Esta semana, el fiscal general del Estado ha comparecido ante un juez del Tribunal Supremo y se ha negado a contestar sus preguntas, acogiéndose al mismo derecho que asiste a cualquier presunto delincuente. Antes, había procedido a borrar todos sus mensajes relacionados con los hechos investigados, imitando el mecanismo de destrucción de pruebas que tantas veces tuvo que sortear él cuando investigaba a malhechores. Un espectáculo asombroso, sin precedentes en ningún país de nuestro entorno
A estas alturas, debatir sobre la objetividad de los medios de comunicación es lo mismo que deliberar sobre la virginidad de un actor porno. Un contrasentido, y una pérdida de tiempo. Pero al menos deberíamos introducir una reflexión sobre sus niveles de responsabilidad. La primera función de un periódico, de una radio o de una televisión no puede consistir en sostener a toda costa a un gobierno por el hecho de compartir una legítima afinidad ideológica. El diario más beligerante contra Mariano Rajoy por el caso Gürtel fue El Mundo, a sabiendas que aquel escándalo le podía costar el gobierno al PP, como así sucedió.

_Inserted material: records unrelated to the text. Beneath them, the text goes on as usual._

Ltac open_get :=
  cbv beta in *;
  repeat match goal with
  | H : exists c, wf_cpu c /\ _ = _ |- _ =>
      let c := fresh "c" in let Hc := fresh "Hc" in
      destruct H as (c & Hc & ->)
  end.

Ltac range := repeat (open_get; range_step).

Lemma Execute_cases_in_range :
  Forall (fun cb => in_range (fun _ => True) (snd cb)) Execute_cases.
Proof.
  unfold Execute_cases.
  repeat (apply Forall_cons; [cbn [snd]|]); try apply Forall_nil.
  all: unfold PLP, RTI; unfold_instructions; unfold_helpers.
  all: range.
Qed.

Lemma Execute_in_range c m :
  wf_cpu c -> wf_memory m ->
  wf_cpu (snd (fst (Execute c m))) /\ wf_memory (snd (Execute c m)).
Proof.
  intros Hc Hm. rewrite Execute_eq. cbv zeta. cbn [fst snd].
  assert (H : in_range (fun _ => True)
                (switch (data m (PC c)) Execute_cases Execute_default)).
  { apply in_range_switch; [exact Execute_cases_in_range|].
    unfold Execute_default. apply in_range_tick. }
  destruct (H (mkState (set_PC (to_word (PC c + 1)) c) m (to_cycles (0 + 1))))
    as (_ & Hc' & Hm' & _).
  { split; [|split]; cbn [cpu memory cycles].
    - apply wf_set_PC; [apply to_word_is_word | exact Hc].
    - exact Hm.
    - apply to_cycles_range. }
  split; [|exact Hm'].
  apply wf_set_TotalCycles; [apply to_cycles_range | exact Hc'].
Qed.

(** X24: registers and memory cells never leave the widths the code
    declares: from registers that fit their types ([Byte] below 2^8, PC
    below 2^16, TotalCycles below 2^64) and a memory of bytes, any number
    of steps, over any opcodes, gives registers and memory that fit
    again. *)
Theorem steps_in_range n : forall c m,
  wf_cpu c -> wf_memory m ->
  wf_cpu (fst (steps n c m)) /\ wf_memory (snd (steps n c m)).
Proof.
  induction n as [|n IH]; intros c m Hc Hm; cbn [steps].
  - split; assumption.
  - destruct (Execute_in_range c m Hc Hm) as [Hc' Hm'].
    destruct (Execute c m) as [[k c1] m1]. cbn [fst snd] in Hc', Hm'.
    apply IH; assumption.
Qed.

Lemma steps_in_range_witness :
  wf_cpu (fst (steps 1 (fst lda_im_case) (snd lda_im_case))) /\
  wf_memory (snd (steps 1 (fst lda_im_case) (snd lda_im_case))).
Proof.
  apply (steps_in_range 1 (fst lda_im_case) (snd lda_im_case)).
  - unfold wf_cpu, is_byte, is_word. cbn. lia.
  - apply wf_memory_poke; [apply wf_memory_new|].
    repeat (apply Forall_cons; [byte_literal|]). apply Forall_nil.
Defined.

(* ------------------------------------------------------------------ *)
(** ** Pairs of instructions on one cell or register *)

Lemma Execute_STA_ZP c m :
  data m (PC c) = INS_STA_ZP ->
  let address := data m (to_word (PC c + 1)) in
  Execute c m =
  (3, set_TotalCycles (to_cycles (TotalCycles c + 3))
        (set_PC (to_word (to_word (PC c + 1) + 1)) c),
   store m address (A c)).
Proof. intros H. dispatch H (AddrZeroPage >>= STA). destruct c, m. reflexivity. Qed.

Lemma Execute_LDX_ZP c m :
  data m (PC c) = INS_LDX_ZP ->
  let v := data m (data m (to_word (PC c + 1))) in
  Execute c m =
  (3, set_TotalCycles (to_cycles (TotalCycles c + 3))
        (UpdateZeroAndNegativeFlags v
           (set_X v (set_PC (to_word (to_word (PC c + 1) + 1)) c))),
   m).
Proof.
  intros H. dispatch H (AddrZeroPage >>= LDX). run. norm_regs.
  destruct m. reflexivity.
Qed.

Lemma Execute_INC_ZP c m :
  data m (PC c) = INS_INC_ZP ->
  let address := data m (to_word (PC c + 1)) in
  let v := to_byte (data m address + 1) in
  Execute c m =
  (5, set_TotalCycles (to_cycles (TotalCycles c + 5))
        (UpdateZeroAndNegativeFlags v
           (set_PC (to_word (to_word (PC c + 1) + 1)) c)),
   store m address v).
Proof.
  intros H. dispatch H (AddrZeroPage >>= INC). run. norm_regs.
  destruct m. reflexivity.
Qed.

Lemma Execute_DEC_ZP c m :
  data m (PC c) = INS_DEC_ZP ->
  let address := data m (to_word (PC c + 1)) in
  let v := to_byte (data m address - 1) in
  Execute c m =
  (5, set_TotalCycles (to_cycles (TotalCycles c + 5))
        (UpdateZeroAndNegativeFlags v
           (set_PC (to_word (to_word (PC c + 1) + 1)) c)),
   store m address v).
Proof.
  intros H. dispatch H (AddrZeroPage >>= DEC). run. norm_regs.
  destruct m. reflexivity.
Qed.

Lemma Execute_EOR_IM c m :
  data m (PC c) = INS_EOR_IM ->
  let v := to_byte (Z.lxor (A c) (data m (to_word (PC c + 1)))) in
  Execute c m =
  (3, set_TotalCycles (to_cycles (TotalCycles c + 3))
        (UpdateZeroAndNegativeFlags v
           (set_A v (set_PC (to_word (to_word (PC c + 1) + 1)) c))),
   m).
Proof.
  intros H. dispatch H (AddrImmediate >>= EOR). run. norm_regs.
  destruct m. reflexivity.
Qed.

(** X25: STA to a zero-page cell followed by LDX from the same cell (the
    cell not holding the LDX instruction itself) copies A to X: the cell
    and X hold A, no other cell changes, Z and N describe A, and the two
    steps cost 3 + 3 cycles. *)
Theorem STA_LDX c m :
  data m (PC c) = INS_STA_ZP ->
  let address := data m (to_word (PC c + 1)) in
  data m (to_word (PC c + 2)) = INS_LDX_ZP ->
  data m (to_word (PC c + 3)) = address ->
  address <> to_word (PC c + 2) -> address <> to_word (PC c + 3) ->
  let '(c', m') := steps 2 c m in
  X c' = A c /\ A c' = A c /\ data m' address = A c /\
  (forall a, a <> address -> data m' a = data m a) /\
  GetFlag FLAG_ZERO c' = (A c =? 0) /\
  GetFlag FLAG_NEGATIVE c' = Z.testbit (A c) 7 /\
  PC c' = to_word (PC c + 4) /\
  TotalCycles c' = to_cycles (TotalCycles c + 6).
Proof.
  intros H1 address H2 H3 Hn2 Hn3. cbn [steps].
  rewrite (Execute_STA_ZP c m H1). cbv zeta. fold address.
  assert (E2 : to_word (to_word (PC c + 1) + 1) = to_word (PC c + 2))
    by (rewrite to_word_add_l; f_equal; lia).
  assert (E3 : to_word (to_word (PC c + 2) + 1) = to_word (PC c + 3))
    by (rewrite to_word_add_l; f_equal; lia).
  assert (E4 : to_word (to_word (PC c + 3) + 1) = to_word (PC c + 4))
    by (rewrite to_word_add_l; f_equal; lia).
  rewrite E2.
  apply not_eq_sym, Z.eqb_neq in Hn2. apply not_eq_sym, Z.eqb_neq in Hn3.
  rewrite Execute_LDX_ZP
    by (norm_regs; cbn [data store]; rewrite Hn2; exact H2).
  cbv zeta. norm_regs. cbn [data store]. rewrite E3, Hn3, H3, Z.eqb_refl.
  rewrite UpdateZN_Z, UpdateZN_N, E4, to_cycles_add_add.
  repeat split.
  intros a Ha. apply Z.eqb_neq in Ha. rewrite Ha. reflexivity.
Qed.

Lemma STA_LDX_witness :
  let '(c', m') := steps 2 (fst sta_ldx_case) (snd sta_ldx_case) in
  X c' = 0x9C /\ data m' 0x10 = 0x9C.
Proof.
  generalize (STA_LDX (fst sta_ldx_case) (snd sta_ldx_case)
                eq_refl eq_refl eq_refl ltac:(discriminate) ltac:(discriminate)).
  destruct (steps 2 (fst sta_ldx_case) (snd sta_ldx_case)) as [c' m'].
  intros (HX & _ & HM & _). split; [exact HX | exact HM].
Defined.

Lemma byte_succ_pred b : is_byte b -> to_byte (to_byte (b + 1) - 1) = b.
Proof. unfold is_byte, to_byte. intros. Z.div_mod_to_equations. lia. Qed.

(** X26: INC on a zero-page cell followed by DEC on the same cell leaves
    every byte of memory as it was, also across the wrap from 0xFF to
    0x00; Z and N describe the cell's value, A, X and Y are untouched and
    the two steps cost 5 + 5 cycles. *)
Theorem INC_DEC c m :
  data m (PC c) = INS_INC_ZP ->
  let address := data m (to_word (PC c + 1)) in
  data m (to_word (PC c + 2)) = INS_DEC_ZP ->
  data m (to_word (PC c + 3)) = address ->
  address <> to_word (PC c + 2) -> address <> to_word (PC c + 3) ->
  is_byte (data m address) ->
  let '(c', m') := steps 2 c m in
  (forall a, data m' a = data m a) /\
  GetFlag FLAG_ZERO c' = (data m address =? 0) /\
  GetFlag FLAG_NEGATIVE c' = Z.testbit (data m address) 7 /\
  A c' = A c /\ X c' = X c /\ Y c' = Y c /\
  PC c' = to_word (PC c + 4) /\
  TotalCycles c' = to_cycles (TotalCycles c + 10).
Proof.
  intros H1 address H2 H3 Hn2 Hn3 Hv. cbn [steps].
  rewrite (Execute_INC_ZP c m H1). cbv zeta. fold address.
  assert (E2 : to_word (to_word (PC c + 1) + 1) = to_word (PC c + 2))
    by (rewrite to_word_add_l; f_equal; lia).
  assert (E3 : to_word (to_word (PC c + 2) + 1) = to_word (PC c + 3))
    by (rewrite to_word_add_l; f_equal; lia).
  assert (E4 : to_word (to_word (PC c + 3) + 1) = to_word (PC c + 4))
    by (rewrite to_word_add_l; f_equal; lia).
  rewrite E2.
  apply not_eq_sym, Z.eqb_neq in Hn2. apply not_eq_sym, Z.eqb_neq in Hn3.
  rewrite Execute_DEC_ZP
    by (norm_regs; cbn [data store]; rewrite Hn2; exact H2).
  cbv zeta. norm_regs. cbn [data store]. rewrite E3, Hn3, H3, Z.eqb_refl.
  rewrite byte_succ_pred by exact Hv.
  rewrite UpdateZN_Z, UpdateZN_N, E4, to_cycles_add_add.
  repeat split.
  intros a. destruct (Z.eqb_spec a address) as [->|]; reflexivity.
Qed.

Lemma INC_DEC_witness :
  let '(c', m') := steps 2 (fst inc_dec_case) (snd inc_dec_case) in
  data m' 0x10 = 0xFF /\ GetFlag FLAG_NEGATIVE c' = true.
Proof.
  generalize (INC_DEC (fst inc_dec_case) (snd inc_dec_case)
                eq_refl eq_refl eq_refl ltac:(discriminate) ltac:(discriminate)
                ltac:(split; [discriminate | reflexivity])).
  destruct (steps 2 (fst inc_dec_case) (snd inc_dec_case)) as [c' m'].
  intros (HM & _ & HN & _). split; [apply HM | exact HN].
Defined.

Sin embargo, hoy asistimos a la actuación grotesca de buena parte de la izquierda mediática, constituida en fuerza de choque para defender a Sánchez, pase lo que pase, caiga quien caiga, se rompa lo que se rompa. No parecen conscientes que Sánchez se irá, no sabemos cuándo, pero se ira, o lo echarán. Y entonces solo quedarán, en términos democráticos, unos escombros institucionales sobre los que siempre ha sido más difícil ejercer el periodismo libre.